*** Dataset records ***

(** * Ma Soi room server: a shallow embedding of [server.js]

    The development follows the source file top to bottom: the values that
    travel in event payloads, the room registry ([rooms], a JavaScript
    [Map]), the helpers ([generateRoomCode], [getRoom], [buildRoleSummary],
    [cleanupUser]) and the six socket handlers.  Handlers are written in
    explicit state-passing style; every [emit] is logged in order, together
    with the connections it reaches at the moment it is made. *)

From Stdlib Require Import Ascii String QArith Qround.
From stdpp Require Import base list strings pretty.

Open Scope string_scope.
Open Scope list_scope.

(** ** JavaScript values carried by event payloads

    Payloads arrive as parsed JSON.  Numbers are kept integer valued: no
    handler computes on a number taken from a payload, it only compares
    such a number with an array length. *)

#[local] Unset Elimination Schemes.

Inductive JsVal : Type :=
| JUndefined
| JNull
| JBool (b : bool)
| JNum (n : Z)
| JStr (s : string)
| JArr (items : list JsVal)
| JObj (fields : list (string * JsVal)).

#[local] Set Elimination Schemes.

#[global] Instance JsVal_inhabited : Inhabited JsVal := populate JUndefined.

(** Truthiness, as used by [||], [!] and [if]. *)
Definition truthy (v : JsVal) : bool :=
  match v with
  | JUndefined | JNull => false
  | JBool b => b
  | JNum n => negb (n =? 0)%Z
  | JStr s => negb (String.eqb s "")
  | JArr _ | JObj _ => true
  end.

(** A string is truthy unless it is empty. *)
Definition truthy_str (s : string) : bool := negb (String.eqb s "").

(** [moderatorId] is [null] or a connection identifier. *)
Definition truthy_id (m : option string) : bool :=
  match m with
  | None => false
  | Some s => truthy_str s
  end.

Definition nullish (v : JsVal) : bool :=
  match v with
  | JUndefined | JNull => true
  | _ => false
  end.

Fixpoint assoc {A : Type} (k : string) (l : list (string * A)) : option A :=
  match l with
  | [] => None
  | (k', v) :: rest => if decide (k' = k) then Some v else assoc k rest
  end.

(** Property read [v.k] for the payload keys the handlers destructure
    ([roomId], [name], [selectedRoles], [playerId]): only an object can carry
    them, every other non-nullish value yields [undefined].  An object is the
    list of its properties, each key once. *)
Definition field (v : JsVal) (k : string) : JsVal :=
  match v with
  | JObj fs => default JUndefined (assoc k fs)
  | _ => JUndefined
  end.

(** The value used as a [Map] key or compared with [===] against a string:
    only a string can be equal to a string. *)
Definition as_string (v : JsVal) : option string :=
  match v with
  | JStr s => Some s
  | _ => None
  end.

(** [v.length]; [None] is the TypeError of reading a property of
    [undefined] or [null]. *)
Definition js_length (v : JsVal) : option JsVal :=
  match v with
  | JUndefined | JNull => None
  | JStr s => Some (JNum (Z.of_nat (String.length s)))
  | JArr l => Some (JNum (Z.of_nat (length l)))
  | JObj _ => Some (field v "length")
  | JBool _ | JNum _ => Some JUndefined
  end.

(** [v === n] for an array length [n]. *)
Definition is_num (v : JsVal) (n : nat) : bool :=
  match v with
  | JNum z => (z =? Z.of_nat n)%Z
  | _ => false
  end.

Fixpoint string_chars (s : string) : list JsVal :=
  match s with
  | EmptyString => []
  | String c rest => JStr (String c EmptyString) :: string_chars rest
  end.

(** The spread [[...v]]; [None] is the TypeError of spreading a value
    that is not iterable. *)
Definition js_spread (v : JsVal) : option (list JsVal) :=
  match v with
  | JArr l => Some l
  | JStr s => Some (string_chars s)
  | _ => None
  end.

Fixpoint join_with (sep : string) (l : list string) : string :=
  match l with
  | [] => ""
  | [x] => x
  | x :: rest => x +:+ sep +:+ join_with sep rest
  end.

(** String conversion inside a template literal. *)
Fixpoint js_toString (v : JsVal) : string :=
  match v with
  | JUndefined => "undefined"
  | JNull => "null"
  | JBool true => "true"
  | JBool false => "false"
  | JNum n => pretty n
  | JStr s => s
  | JArr l =>
      join_with ","
        (map (fun x => if nullish x then "" else js_toString x) l)
  | JObj _ => "[object Object]"
  end.

(** ** Strings

    Strings are sequences of 8-bit characters; case mapping and trimming
    are the ASCII ones.  On a string of ASCII characters ([ascii_only]
    below) they are [String.prototype.toUpperCase] and
    [String.prototype.trim]; on other strings JavaScript also maps the
    letters and strips the white space of Unicode, which these functions do
    not.  The room codes of the registry are ASCII. *)

Definition upper_ascii (c : ascii) : ascii :=
  let n := nat_of_ascii c in
  if (97 <=? n)%nat && (n <=? 122)%nat then ascii_of_nat (n - 32) else c.

Fixpoint toUpperCase (s : string) : string :=
  match s with
  | EmptyString => EmptyString
  | String c rest => String (upper_ascii c) (toUpperCase rest)
  end.

Definition is_space (c : ascii) : bool :=
  let n := nat_of_ascii c in
  ((9 <=? n)%nat && (n <=? 13)%nat) || (n =? 32)%nat.

Fixpoint trimStart (s : string) : string :=
  match s with
  | EmptyString => EmptyString
  | String c rest => if is_space c then trimStart rest else s
  end.

Fixpoint trimEnd (s : string) : string :=
  match s with
  | EmptyString => EmptyString
  | String c rest =>
      match trimEnd rest with
      | EmptyString => if is_space c then EmptyString else String c EmptyString
      | rest' => String c rest'
      end
  end.

Definition trim (s : string) : string := trimEnd (trimStart s).

(** [s.charAt(k)]: the empty string when [k] is out of range. *)
Definition charAt (s : string) (k : nat) : string :=
  match String.get k s with
  | Some c => String c EmptyString
  | None => EmptyString
  end.

(** [s.substr(0, n)]. *)
Definition substr0 (s : string) (n : nat) : string := String.substring 0 n s.

Definition dquote : string := String (ascii_of_nat 34) EmptyString.

(** ** Randomness

    Every call of [Math.random()] consumes one draw, a number of the unit
    interval.  [Math.floor(Math.random() * k)] is [rand_index r k]; the
    rounding of the floating-point product never reaches [k], so the exact
    product is used. *)

Definition valid_draw (r : Q) : Prop := (0 <= r)%Q /\ (r < 1)%Q.

Definition rand_index (r : Q) (k : nat) : nat :=
  Z.to_nat (Qfloor (r * inject_Z (Z.of_nat k))).

(** ** Game state (server.js, l. 12-14) *)

Inductive Status := waiting | assigned.

Module Player.

Record t := mk { id : string; name : JsVal; role : JsVal }.

(** [player.role = v]. *)
Definition set_role (v : JsVal) (p : t) : t :=
  {| id := id p; name := name p; role := v |}.

End Player.

Module Room.

Record t := mk {
  moderatorId : option string;
  players : list Player.t;
  status : Status
}.

(** [room.moderatorId = m]. *)
Definition set_moderatorId (m : option string) (r : t) : t :=
  {| moderatorId := m; players := players r; status := status r |}.

(** [room.players = ps]. *)
Definition set_players (ps : list Player.t) (r : t) : t :=
  {| moderatorId := moderatorId r; players := ps; status := status r |}.

(** [room.status = s]. *)
Definition set_status (s : Status) (r : t) : t :=
  {| moderatorId := moderatorId r; players := players r; status := s |}.

End Room.

(** [rooms] is a [Map]: keys are unique and iteration follows insertion
    order, so it is kept as the list of its entries. *)
Definition Registry := list (string * Room.t).

Definition rooms_get (k : string) (rs : Registry) : option Room.t := assoc k rs.

Definition rooms_has (k : string) (rs : Registry) : bool :=
  bool_decide (is_Some (rooms_get k rs)).

(** [rooms.set(k, v)]; also the write-back of a room object mutated in
    place, which keeps the entry where it is. *)
Fixpoint rooms_set (k : string) (v : Room.t) (rs : Registry) : Registry :=
  match rs with
  | [] => [(k, v)]
  | (k', v') :: rest =>
      if decide (k' = k) then (k, v) :: rest else (k', v') :: rooms_set k v rest
  end.

(** ** The transport (socket.io connections and broadcast groups)

    The adapter lists the live connections with the groups each one joined
    through [socket.join]; every connection is besides reachable under its
    own identifier. *)

Definition Adapter := list (string * list string).

(** A group is joined once: joining it again changes nothing. *)
Definition add_group (g : string) (gs : list string) : list string :=
  if decide (g ∈ gs) then gs else gs ++ [g].

(** [socket.join(g)] for the connection [sid]. *)
Definition socket_join (sid g : string) (tr : Adapter) : Adapter :=
  map (fun c => if decide (c.1 = sid) then (c.1, add_group g c.2) else c) tr.

(** [targetSocket.leave(g)] for the connection [sid]. *)
Definition socket_leave (sid g : string) (tr : Adapter) : Adapter :=
  map (fun c => if decide (c.1 = sid)
                then (c.1, filter (fun g' => g' <> g) c.2) else c) tr.

(** [io.sockets.sockets.get(sid)] finds a live connection. *)
Definition sockets_has (sid : string) (tr : Adapter) : bool :=
  bool_decide (sid ∈ map fst tr).

(** The transport drops the connection [sid], and with it its
    memberships. *)
Definition sockets_remove (sid : string) (tr : Adapter) : Adapter :=
  filter (fun c => c.1 <> sid) tr.

(** The connections reached by [io.to(g)]. *)
Definition members (tr : Adapter) (g : string) : list string :=
  map fst (filter (fun c => c.1 = g \/ g ∈ c.2) tr).

(** ** Outbound messages (the [emit] calls of server.js) *)

Inductive RoleType := moderator | player.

***

Print the records above verbatim from their first line to the line containing "[cleanupUser]) and the", both included, and stop there.

(** * Ma Soi room server: a shallow embedding of [server.js]

    The development follows the source file top to bottom: the values that
    travel in event payloads, the room registry ([rooms], a JavaScript
    [Map]), the helpers ([generateRoomCode], [getRoom], [buildRoleSummary],
    [cleanupUser]) and the six socket handlers.  Handlers are written in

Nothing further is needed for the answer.